WHAT THE TASK REQUIRES -> Below are some records. Reproduce them exactly from their first line through the line with "cb_promiscuous : bool;", inclusive.

EXTRACTED DATA ->

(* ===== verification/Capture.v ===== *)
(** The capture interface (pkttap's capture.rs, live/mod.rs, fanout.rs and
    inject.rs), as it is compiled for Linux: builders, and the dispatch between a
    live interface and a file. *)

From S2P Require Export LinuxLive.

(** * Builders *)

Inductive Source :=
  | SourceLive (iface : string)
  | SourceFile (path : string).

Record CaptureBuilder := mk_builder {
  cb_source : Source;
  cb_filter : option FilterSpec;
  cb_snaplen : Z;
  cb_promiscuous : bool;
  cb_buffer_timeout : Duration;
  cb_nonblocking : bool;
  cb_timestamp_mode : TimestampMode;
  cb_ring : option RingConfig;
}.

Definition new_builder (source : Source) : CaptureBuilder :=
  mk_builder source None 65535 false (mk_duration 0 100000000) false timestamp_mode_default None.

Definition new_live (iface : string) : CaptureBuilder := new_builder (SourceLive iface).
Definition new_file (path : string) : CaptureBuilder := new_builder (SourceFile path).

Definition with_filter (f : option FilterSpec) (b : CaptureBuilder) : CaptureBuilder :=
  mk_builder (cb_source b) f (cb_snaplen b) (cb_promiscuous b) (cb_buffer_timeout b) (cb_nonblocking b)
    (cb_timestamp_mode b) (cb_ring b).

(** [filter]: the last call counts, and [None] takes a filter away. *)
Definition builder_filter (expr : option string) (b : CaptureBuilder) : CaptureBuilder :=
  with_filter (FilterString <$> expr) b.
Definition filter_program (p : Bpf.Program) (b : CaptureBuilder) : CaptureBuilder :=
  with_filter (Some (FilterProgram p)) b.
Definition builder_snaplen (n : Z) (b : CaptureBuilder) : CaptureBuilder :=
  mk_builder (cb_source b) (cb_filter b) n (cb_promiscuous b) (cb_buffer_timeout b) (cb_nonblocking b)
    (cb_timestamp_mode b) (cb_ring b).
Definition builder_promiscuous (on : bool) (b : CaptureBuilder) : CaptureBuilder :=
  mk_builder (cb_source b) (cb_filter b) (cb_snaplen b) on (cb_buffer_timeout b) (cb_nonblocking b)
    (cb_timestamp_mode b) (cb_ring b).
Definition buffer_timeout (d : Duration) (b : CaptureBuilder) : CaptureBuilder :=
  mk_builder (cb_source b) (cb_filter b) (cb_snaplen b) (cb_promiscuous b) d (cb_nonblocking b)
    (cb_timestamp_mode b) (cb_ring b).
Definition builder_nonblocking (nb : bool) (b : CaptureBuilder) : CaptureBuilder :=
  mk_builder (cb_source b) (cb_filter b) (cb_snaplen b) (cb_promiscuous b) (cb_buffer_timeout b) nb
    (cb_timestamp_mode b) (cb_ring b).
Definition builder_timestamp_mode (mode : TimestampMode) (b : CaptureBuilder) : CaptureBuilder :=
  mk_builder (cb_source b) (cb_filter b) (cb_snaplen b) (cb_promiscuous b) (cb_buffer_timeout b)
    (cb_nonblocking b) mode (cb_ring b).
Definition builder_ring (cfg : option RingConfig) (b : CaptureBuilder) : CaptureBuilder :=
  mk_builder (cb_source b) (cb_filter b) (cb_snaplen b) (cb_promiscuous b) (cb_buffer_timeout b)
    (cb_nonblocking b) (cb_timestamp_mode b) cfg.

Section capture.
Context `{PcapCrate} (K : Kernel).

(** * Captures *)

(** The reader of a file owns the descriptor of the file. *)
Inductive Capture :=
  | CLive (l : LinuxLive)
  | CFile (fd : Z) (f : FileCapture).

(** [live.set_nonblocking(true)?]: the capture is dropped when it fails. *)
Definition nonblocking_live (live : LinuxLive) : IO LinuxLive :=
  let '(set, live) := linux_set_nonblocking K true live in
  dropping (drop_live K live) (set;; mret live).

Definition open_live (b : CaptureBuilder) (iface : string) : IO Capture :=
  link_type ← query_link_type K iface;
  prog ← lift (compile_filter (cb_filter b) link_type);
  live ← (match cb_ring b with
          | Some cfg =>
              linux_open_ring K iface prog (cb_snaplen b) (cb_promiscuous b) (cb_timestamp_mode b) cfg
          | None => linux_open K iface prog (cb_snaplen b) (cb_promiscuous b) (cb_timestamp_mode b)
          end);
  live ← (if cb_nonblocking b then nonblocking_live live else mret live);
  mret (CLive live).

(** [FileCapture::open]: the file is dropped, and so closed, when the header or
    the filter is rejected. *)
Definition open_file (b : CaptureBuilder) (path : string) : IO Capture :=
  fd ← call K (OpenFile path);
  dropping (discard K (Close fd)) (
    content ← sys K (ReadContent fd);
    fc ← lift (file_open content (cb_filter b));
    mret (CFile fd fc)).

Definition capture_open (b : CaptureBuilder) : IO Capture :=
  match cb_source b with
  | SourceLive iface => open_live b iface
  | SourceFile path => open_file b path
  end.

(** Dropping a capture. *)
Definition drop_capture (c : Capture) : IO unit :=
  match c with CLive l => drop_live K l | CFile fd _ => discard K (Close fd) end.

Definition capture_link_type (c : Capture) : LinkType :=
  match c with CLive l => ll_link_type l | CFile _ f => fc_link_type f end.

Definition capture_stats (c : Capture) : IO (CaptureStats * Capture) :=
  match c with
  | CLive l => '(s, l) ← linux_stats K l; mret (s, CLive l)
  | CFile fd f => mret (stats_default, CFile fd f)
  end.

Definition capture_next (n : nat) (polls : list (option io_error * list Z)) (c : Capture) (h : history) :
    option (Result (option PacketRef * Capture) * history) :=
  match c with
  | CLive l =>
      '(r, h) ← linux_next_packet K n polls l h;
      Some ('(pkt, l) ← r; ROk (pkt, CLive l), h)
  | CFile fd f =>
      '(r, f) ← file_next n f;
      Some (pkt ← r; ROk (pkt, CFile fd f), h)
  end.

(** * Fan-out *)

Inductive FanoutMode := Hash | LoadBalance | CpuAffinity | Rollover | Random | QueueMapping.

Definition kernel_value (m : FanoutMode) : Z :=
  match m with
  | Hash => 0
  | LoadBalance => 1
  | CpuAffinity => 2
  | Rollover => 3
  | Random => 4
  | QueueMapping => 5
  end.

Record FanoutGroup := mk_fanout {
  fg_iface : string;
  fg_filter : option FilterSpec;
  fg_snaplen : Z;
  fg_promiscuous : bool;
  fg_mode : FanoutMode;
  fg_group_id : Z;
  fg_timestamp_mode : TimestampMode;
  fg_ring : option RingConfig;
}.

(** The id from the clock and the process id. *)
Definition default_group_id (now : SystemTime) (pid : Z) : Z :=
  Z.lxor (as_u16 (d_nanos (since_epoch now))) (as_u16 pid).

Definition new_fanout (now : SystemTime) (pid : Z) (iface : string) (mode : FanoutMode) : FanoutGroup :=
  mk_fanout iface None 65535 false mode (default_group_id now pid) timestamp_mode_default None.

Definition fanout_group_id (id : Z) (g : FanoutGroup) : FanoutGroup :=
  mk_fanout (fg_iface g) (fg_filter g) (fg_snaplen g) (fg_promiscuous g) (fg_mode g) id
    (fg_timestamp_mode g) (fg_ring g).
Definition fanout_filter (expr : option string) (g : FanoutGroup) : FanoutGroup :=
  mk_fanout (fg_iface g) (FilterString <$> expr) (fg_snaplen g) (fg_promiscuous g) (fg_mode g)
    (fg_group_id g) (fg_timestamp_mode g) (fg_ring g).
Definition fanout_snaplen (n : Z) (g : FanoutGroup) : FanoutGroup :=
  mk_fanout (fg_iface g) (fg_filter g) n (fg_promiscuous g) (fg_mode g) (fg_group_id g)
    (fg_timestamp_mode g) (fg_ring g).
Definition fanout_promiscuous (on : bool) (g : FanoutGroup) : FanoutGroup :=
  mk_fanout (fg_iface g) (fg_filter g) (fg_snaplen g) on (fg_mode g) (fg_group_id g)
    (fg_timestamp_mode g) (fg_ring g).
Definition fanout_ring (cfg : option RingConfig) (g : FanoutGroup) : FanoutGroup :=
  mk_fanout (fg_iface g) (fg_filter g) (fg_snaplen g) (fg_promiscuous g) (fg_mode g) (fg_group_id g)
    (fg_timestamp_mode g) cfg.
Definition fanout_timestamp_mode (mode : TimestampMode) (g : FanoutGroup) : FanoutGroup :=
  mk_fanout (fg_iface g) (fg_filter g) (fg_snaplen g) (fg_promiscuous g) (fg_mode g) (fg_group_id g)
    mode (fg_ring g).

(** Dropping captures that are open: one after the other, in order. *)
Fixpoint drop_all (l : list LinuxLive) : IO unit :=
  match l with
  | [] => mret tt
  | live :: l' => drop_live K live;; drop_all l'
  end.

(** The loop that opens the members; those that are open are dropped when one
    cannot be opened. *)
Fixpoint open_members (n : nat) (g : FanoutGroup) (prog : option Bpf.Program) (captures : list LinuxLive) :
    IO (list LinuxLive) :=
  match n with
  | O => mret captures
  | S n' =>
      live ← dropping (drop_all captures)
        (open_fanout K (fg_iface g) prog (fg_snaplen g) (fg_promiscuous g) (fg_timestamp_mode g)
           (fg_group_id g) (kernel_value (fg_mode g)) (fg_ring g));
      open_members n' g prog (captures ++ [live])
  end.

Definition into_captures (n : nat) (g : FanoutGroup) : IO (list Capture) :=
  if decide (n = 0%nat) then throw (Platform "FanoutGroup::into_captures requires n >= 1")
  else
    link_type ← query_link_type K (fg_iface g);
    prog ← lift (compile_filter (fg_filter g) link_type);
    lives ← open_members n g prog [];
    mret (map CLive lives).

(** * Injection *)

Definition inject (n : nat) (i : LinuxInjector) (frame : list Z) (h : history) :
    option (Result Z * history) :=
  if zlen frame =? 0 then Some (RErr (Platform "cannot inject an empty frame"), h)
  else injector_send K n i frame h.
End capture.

EXERCISE OUTPUT ->
(* ===== verification/Capture.v ===== *)
(** The capture interface (pkttap's capture.rs, live/mod.rs, fanout.rs and
    inject.rs), as it is compiled for Linux: builders, and the dispatch between a
    live interface and a file. *)

From S2P Require Export LinuxLive.

(** * Builders *)

Inductive Source :=
  | SourceLive (iface : string)
  | SourceFile (path : string).

Record CaptureBuilder := mk_builder {
  cb_source : Source;
  cb_filter : option FilterSpec;
  cb_snaplen : Z;
  cb_promiscuous : bool;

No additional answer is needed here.